Comber also anticipates that staircases will become a premium, as companies try to find ways around crammed lifts. But what has particularly piqued his interest are the potential developments he anticipates in the field of materials. "We could borrow innovations from other industries as well," says Comber. Just as buildings are now expected to be environment-friendly, it will become an imperative to design offices that are clean and demonstrate high levels of wellbeing. After all, he argues, if restaurants can get hygiene performance ratings, there is no reason that the workplace shouldn't.
"There could be some sort of evaluation method to reflect the air quality, how much you can socially distance, if you have access to clean air, and so on," says Comber. "And people will choose where they work based on this." Comber is already working on developing digital twins to work out how pathogens can move through space in an office setting.
An ideal for living and working
The future office, with its wider staircases – and therefore, potentially, lower number of stories – its rooftop terraces, and myriad other features that are yet to be born in the minds of architects and designers, will have to find a place in the city-scape. Diseases, historically, have always shaped cities: cholera outbreaks in the 19th century led to cities organizing their roads in grids, so that long pipes could move waste safely and provide clean water to households.
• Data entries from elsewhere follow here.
(** * The ZooKeeper registry client of dubbogo (registry/zk/zk_client.go)

    A shallow embedding of [zookeeperClient]: the watch registry
    ([registerEvent], [unregisterEvent]), the event handler of the
    background goroutine ([handleZkEvent]), the shutdown path ([stop],
    [Close]) and the node operations ([Create], [Delete], [RegisterTemp],
    [RegisterTempSeq], [getChildren], [getChildrenW], [existW]).

    Sequential code is written in a small state-and-panic monad over the
    fields of the client struct; the goroutines that share the client are
    interleaved by a step relation whose atomic steps are the sections the
    source runs under [z.Lock()]. *)

From Stdlib Require Import ZArith Lia Ascii.
From Stdlib.Strings Require Import Byte.
From stdpp Require Import gmap strings list fin_maps.

Open Scope string_scope.
Open Scope list_scope.
Open Scope nat_scope.
Open Scope stdpp_scope.

(** ** The Go library functions the client calls *)

Module Go.

(** [strings.HasPrefix(s, prefix)]:
    [len(s) >= len(prefix) && s[0:len(prefix)] == prefix]. *)
Definition HasPrefix (s prefix : string) : bool :=
  (String.length prefix <=? String.length s)%nat
  && String.eqb (String.substring 0 (String.length prefix) s) prefix.

(** [strings.Split(s, sep)] for a one-byte separator: the substrings
    between the separators; a string without separator is returned as
    the only element, so the result is never empty. *)
Fixpoint Split (s : string) (sep : Ascii.ascii) : list string :=
  match s with
  | EmptyString => [EmptyString]
  | String c s' =>
      if Ascii.eqb c sep then EmptyString :: Split s' sep
      else match Split s' sep with
           | x :: r => String c x :: r
           | [] => [String c EmptyString]
           end
  end.

(** [strings.Join(elems, sep)]. *)
Fixpoint Join (elems : list string) (sep : string) : string :=
  match elems with
  | [] => ""
  | [x] => x
  | x :: r => x +:+ sep +:+ Join r sep
  end.
Lemma match_frac_neutral (r t : pystr) :
  neutral r = true -> match_frac (r ++ t) = None.
Proof.
  destruct r as [|c r]; [discriminate|]. cbn [neutral app match_frac].
  intros H. apply negb_true_iff in H.
  repeat (apply orb_false_iff in H; destruct H as [H ?]).
  now replace (is_char "." c) with false.
Qed.

Lemma match_exp_neutral (r t : pystr) :
  neutral r = true -> match_exp (r ++ t) = None.
Proof.
  destruct r as [|c r]; [discriminate|]. cbn [neutral app match_exp].
  intros H. apply negb_true_iff in H.
  repeat (apply orb_false_iff in H; destruct H as [H ?]).
  replace (is_char "e" c) with false by congruence.
  now replace (is_char "E" c) with false.
Qed.

Lemma match_exp_head (s e r t : pystr) :
  match_exp s = Some (e, r) -> match_frac (s ++ t) = None /\ s <> [].
Proof.
  unfold match_exp, match_frac. destruct s as [|c s]; [discriminate|]. cbn [app].
  destruct (is_char "e" c || is_char "E" c) eqn:E; [|discriminate].
  intros _. split; [|discriminate].
  assert (H : is_char "." c = false).
  { unfold is_char, char_eqb in *.
    destruct (N.eqb_spec c (ch ".")) as [->|]; [discriminate E|reflexivity]. }
  now rewrite H.
Qed.

Lemma match_frac_nonempty (s f r : pystr) :
  match_frac s = Some (f, r) -> s <> [].
Proof. now destruct s. Qed.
This time around the changes that designers may make might not be enough: for many workers, there is serious appeal in the prospect of leaving busy, over-crowded city centres, and to live further away from the office, only to come in a handful of times a month.
It's not only architects, therefore, that have been hard at work designing the physical embodiment of our future nine-to-five. City planners too, are anticipating a significant acceleration of their work. "A lot of the trends we have identified over the past few years have suddenly come into public view," says Tom Venables, urban planner at London-based company Prior + Partners. "It will require some large-scale master-planning. But a lot of the solutions lie outside of the city's borders, and this will take some pressure off urban centres."
Smaller towns will become much more attractive to people who are used to living in cities. Venables, who is currently working on planning for garden towns just outside of the UK capital, expects that he will be catering for the needs of employees working remotely from now on; and that local facilities and communities will become far more popular than before.
Venables lives in South London, in a residential area, where the local library has been upgraded into, in the urban planner's words, "something that's more like a bar or a cinema". In reality, he says, before COVID-19 hit, the place was constantly buzzing with freelancers working away. Decentralization was already happening.
And so it might be that residential areas start being fitted with what Venables calls "local mini-offices" – a workspace away from work for employees to have a quiet space to focus, without having to travel all the way to the office.
Anyone who, on the occasional work-from-home day, has struggled with dodgy Wi-Fi in a cafe, or with the construction work going on outside the local library, would agree that a small, local touch-down working space would be handy.
In many ways, the transformations that we can expect in the long-run are only the outcome of trends that started decades ago, as the nature of worked changed, and digital tools enabled different ways to collaborate. But the brutality of the pandemic has suddenly fast-tracked a slowly-evolving process.
Whether it is at home, in a physical office, or within in-between spaces that might emerge, workers will soon be carrying out their jobs in radically different ways. The coronavirus pandemic has brought all sorts of change, and the employees' relationship with their workplace is likely to be another one that never goes back to the way it was before.